INSTRUCTIONS FOR THE TASK = Scan the records beneath this line for the line holding "mc_market_time_s : Z;" and the line holding "Definition digit_value (c", then transcribe exactly those two and all lines between.

DATASET ENTRIES =
····················

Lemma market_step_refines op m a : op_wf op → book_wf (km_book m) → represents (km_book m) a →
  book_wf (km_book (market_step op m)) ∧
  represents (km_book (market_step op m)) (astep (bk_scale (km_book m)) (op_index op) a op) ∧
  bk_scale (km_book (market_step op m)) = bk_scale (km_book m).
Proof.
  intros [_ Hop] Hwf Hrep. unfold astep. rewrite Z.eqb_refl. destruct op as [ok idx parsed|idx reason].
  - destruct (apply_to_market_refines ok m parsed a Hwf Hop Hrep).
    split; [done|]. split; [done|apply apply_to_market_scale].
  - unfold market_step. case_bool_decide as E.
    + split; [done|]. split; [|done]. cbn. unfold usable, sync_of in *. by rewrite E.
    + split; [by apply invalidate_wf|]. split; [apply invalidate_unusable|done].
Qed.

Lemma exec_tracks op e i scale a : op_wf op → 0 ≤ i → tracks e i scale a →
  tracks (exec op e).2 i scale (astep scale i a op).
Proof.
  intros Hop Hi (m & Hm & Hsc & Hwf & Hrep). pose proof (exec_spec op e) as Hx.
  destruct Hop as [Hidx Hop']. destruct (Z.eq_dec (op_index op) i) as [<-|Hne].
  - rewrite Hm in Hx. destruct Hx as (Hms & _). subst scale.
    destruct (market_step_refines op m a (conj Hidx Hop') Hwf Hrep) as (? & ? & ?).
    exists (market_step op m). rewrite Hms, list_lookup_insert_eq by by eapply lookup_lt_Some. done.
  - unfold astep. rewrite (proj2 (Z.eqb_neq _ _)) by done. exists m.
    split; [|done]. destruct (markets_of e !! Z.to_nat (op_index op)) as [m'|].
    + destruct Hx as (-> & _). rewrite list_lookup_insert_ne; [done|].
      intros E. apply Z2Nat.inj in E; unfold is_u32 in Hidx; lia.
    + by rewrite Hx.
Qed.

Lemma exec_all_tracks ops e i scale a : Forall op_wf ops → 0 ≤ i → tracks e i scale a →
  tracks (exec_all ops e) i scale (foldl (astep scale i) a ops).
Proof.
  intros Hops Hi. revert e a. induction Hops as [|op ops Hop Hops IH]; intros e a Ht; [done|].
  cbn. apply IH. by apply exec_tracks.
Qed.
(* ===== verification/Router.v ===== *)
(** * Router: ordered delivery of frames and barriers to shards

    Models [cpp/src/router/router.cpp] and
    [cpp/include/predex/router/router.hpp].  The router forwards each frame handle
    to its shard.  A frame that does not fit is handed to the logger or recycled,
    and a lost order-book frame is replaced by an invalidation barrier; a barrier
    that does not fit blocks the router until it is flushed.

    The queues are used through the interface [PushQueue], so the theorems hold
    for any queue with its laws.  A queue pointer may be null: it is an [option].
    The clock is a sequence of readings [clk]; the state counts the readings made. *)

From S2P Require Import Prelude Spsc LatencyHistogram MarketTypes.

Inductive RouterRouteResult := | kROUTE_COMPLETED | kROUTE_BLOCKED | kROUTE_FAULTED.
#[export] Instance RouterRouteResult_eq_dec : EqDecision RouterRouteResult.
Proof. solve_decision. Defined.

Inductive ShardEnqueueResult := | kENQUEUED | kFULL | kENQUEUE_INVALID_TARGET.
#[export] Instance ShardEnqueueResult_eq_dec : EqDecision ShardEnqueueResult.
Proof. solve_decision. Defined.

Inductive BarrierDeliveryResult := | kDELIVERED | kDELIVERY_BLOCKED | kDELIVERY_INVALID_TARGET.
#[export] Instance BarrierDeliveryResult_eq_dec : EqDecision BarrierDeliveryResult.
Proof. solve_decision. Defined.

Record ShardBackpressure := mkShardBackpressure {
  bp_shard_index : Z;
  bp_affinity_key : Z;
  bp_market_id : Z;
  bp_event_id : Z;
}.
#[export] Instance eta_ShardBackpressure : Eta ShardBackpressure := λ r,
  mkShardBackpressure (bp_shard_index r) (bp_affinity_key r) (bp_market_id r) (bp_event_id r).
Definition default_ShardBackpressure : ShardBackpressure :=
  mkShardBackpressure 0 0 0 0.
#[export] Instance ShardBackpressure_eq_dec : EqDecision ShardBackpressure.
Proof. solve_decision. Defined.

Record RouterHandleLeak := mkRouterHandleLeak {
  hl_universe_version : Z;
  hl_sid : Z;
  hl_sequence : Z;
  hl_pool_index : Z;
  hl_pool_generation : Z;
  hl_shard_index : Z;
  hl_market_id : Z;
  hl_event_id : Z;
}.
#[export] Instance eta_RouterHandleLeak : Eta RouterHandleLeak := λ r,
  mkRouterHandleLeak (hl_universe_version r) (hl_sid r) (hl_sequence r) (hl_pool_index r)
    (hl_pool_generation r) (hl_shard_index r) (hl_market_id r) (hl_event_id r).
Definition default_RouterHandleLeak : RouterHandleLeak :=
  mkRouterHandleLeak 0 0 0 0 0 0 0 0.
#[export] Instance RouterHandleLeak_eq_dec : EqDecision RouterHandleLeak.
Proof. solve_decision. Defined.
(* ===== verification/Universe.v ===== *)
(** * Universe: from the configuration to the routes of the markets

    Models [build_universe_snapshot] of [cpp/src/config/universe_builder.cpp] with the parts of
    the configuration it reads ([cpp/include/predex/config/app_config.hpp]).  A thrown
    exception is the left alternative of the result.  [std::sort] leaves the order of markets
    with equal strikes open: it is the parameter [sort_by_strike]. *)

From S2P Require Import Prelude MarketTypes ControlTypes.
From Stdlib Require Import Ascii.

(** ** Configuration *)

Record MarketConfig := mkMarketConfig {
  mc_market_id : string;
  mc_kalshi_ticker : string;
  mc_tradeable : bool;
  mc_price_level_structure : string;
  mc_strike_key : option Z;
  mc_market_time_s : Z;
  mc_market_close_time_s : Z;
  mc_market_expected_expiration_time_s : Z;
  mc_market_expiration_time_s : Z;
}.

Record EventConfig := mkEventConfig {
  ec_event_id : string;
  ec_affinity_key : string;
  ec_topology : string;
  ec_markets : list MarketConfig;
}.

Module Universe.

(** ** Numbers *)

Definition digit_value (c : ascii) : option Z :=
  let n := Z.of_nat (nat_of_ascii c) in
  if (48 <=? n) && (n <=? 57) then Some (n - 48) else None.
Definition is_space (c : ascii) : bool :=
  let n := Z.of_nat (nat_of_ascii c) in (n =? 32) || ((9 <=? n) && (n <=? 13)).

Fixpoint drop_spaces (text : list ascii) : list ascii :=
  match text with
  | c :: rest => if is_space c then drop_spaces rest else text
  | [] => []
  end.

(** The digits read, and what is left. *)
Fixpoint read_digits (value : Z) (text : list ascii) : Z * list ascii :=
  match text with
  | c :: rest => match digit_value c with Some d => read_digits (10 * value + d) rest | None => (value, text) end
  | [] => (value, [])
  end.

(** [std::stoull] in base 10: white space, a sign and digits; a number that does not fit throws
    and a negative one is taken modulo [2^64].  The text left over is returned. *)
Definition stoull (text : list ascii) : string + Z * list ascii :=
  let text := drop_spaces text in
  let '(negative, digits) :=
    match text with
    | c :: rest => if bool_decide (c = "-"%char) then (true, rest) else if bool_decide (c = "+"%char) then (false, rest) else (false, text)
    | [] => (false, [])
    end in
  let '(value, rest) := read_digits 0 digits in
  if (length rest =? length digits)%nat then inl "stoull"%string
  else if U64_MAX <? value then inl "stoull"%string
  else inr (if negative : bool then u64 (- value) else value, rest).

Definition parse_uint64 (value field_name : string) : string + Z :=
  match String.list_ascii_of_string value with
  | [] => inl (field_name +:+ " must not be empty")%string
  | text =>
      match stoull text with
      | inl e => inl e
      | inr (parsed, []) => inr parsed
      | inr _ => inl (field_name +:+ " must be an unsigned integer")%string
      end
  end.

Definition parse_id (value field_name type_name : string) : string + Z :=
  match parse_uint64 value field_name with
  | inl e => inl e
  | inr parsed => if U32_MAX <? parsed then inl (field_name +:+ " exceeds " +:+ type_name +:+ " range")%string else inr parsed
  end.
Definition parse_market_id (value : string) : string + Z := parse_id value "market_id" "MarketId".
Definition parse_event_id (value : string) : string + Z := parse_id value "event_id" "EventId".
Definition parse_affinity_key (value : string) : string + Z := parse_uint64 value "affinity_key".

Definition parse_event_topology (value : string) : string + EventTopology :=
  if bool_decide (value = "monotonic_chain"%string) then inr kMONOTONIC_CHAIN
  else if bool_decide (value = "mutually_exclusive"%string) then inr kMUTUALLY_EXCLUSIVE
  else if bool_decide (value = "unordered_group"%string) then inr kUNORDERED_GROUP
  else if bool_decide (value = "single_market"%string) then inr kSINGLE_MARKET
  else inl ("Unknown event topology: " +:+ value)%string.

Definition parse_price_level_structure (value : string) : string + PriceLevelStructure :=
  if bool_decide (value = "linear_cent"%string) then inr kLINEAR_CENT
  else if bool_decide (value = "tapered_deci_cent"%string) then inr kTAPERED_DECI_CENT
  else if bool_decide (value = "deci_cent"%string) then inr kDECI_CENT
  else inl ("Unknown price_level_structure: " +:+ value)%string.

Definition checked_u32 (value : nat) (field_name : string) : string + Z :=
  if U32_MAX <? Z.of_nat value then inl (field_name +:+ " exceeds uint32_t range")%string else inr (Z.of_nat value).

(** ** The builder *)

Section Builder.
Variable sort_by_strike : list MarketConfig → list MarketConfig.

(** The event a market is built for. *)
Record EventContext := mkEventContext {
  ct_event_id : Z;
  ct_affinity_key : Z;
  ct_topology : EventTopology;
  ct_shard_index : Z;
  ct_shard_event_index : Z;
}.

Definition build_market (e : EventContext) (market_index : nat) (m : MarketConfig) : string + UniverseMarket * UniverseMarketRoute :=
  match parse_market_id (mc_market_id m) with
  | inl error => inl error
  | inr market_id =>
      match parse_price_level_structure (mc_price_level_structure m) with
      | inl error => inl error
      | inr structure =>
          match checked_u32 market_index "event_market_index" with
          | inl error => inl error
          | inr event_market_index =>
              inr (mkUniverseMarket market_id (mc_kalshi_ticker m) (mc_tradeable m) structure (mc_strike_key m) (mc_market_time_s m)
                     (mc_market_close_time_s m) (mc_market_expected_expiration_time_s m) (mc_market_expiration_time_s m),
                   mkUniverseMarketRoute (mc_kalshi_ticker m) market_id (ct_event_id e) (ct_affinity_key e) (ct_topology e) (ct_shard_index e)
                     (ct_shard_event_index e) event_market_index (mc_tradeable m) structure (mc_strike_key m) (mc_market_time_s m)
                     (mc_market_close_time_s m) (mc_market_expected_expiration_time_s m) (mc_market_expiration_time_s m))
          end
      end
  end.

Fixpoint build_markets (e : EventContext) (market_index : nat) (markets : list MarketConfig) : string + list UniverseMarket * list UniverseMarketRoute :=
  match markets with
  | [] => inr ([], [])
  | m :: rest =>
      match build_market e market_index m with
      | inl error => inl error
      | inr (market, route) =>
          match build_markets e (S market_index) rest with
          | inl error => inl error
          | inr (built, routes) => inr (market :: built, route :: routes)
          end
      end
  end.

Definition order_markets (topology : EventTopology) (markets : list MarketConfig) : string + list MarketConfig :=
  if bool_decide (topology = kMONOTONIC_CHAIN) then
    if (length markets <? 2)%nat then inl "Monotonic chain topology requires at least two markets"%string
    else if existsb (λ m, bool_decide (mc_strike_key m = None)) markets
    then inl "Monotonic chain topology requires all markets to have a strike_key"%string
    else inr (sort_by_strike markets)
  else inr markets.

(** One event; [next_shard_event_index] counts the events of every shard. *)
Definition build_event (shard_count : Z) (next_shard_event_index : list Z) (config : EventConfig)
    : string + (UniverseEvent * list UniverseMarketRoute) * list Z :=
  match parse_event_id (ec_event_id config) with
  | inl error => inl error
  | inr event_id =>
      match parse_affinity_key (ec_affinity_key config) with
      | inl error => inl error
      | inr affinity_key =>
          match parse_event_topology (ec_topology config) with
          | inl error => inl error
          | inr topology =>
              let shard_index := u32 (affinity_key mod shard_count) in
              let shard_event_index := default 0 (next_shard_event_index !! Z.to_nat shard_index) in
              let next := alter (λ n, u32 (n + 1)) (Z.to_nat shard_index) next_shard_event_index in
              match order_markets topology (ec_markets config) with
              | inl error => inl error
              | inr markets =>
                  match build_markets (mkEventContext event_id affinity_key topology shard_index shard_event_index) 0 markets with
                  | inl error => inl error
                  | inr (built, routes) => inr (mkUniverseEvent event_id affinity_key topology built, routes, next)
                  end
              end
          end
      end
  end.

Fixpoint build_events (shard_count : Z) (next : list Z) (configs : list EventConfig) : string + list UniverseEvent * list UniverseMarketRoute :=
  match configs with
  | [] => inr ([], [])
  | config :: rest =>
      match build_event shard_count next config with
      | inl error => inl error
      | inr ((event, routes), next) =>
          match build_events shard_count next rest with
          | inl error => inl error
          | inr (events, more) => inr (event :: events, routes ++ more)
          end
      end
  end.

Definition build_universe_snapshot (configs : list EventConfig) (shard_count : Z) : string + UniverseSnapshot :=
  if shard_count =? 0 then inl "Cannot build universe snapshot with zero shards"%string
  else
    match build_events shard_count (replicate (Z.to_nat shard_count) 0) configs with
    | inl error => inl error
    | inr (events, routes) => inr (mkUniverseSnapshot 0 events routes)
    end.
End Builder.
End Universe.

····················

WRITTEN ANSWER =
  mc_market_time_s : Z;
  mc_market_close_time_s : Z;
  mc_market_expected_expiration_time_s : Z;
  mc_market_expiration_time_s : Z;
}.

Record EventConfig := mkEventConfig {
  ec_event_id : string;
  ec_affinity_key : string;
  ec_topology : string;
  ec_markets : list MarketConfig;
}.

Module Universe.

(** ** Numbers *)

Definition digit_value (c : ascii) : option Z :=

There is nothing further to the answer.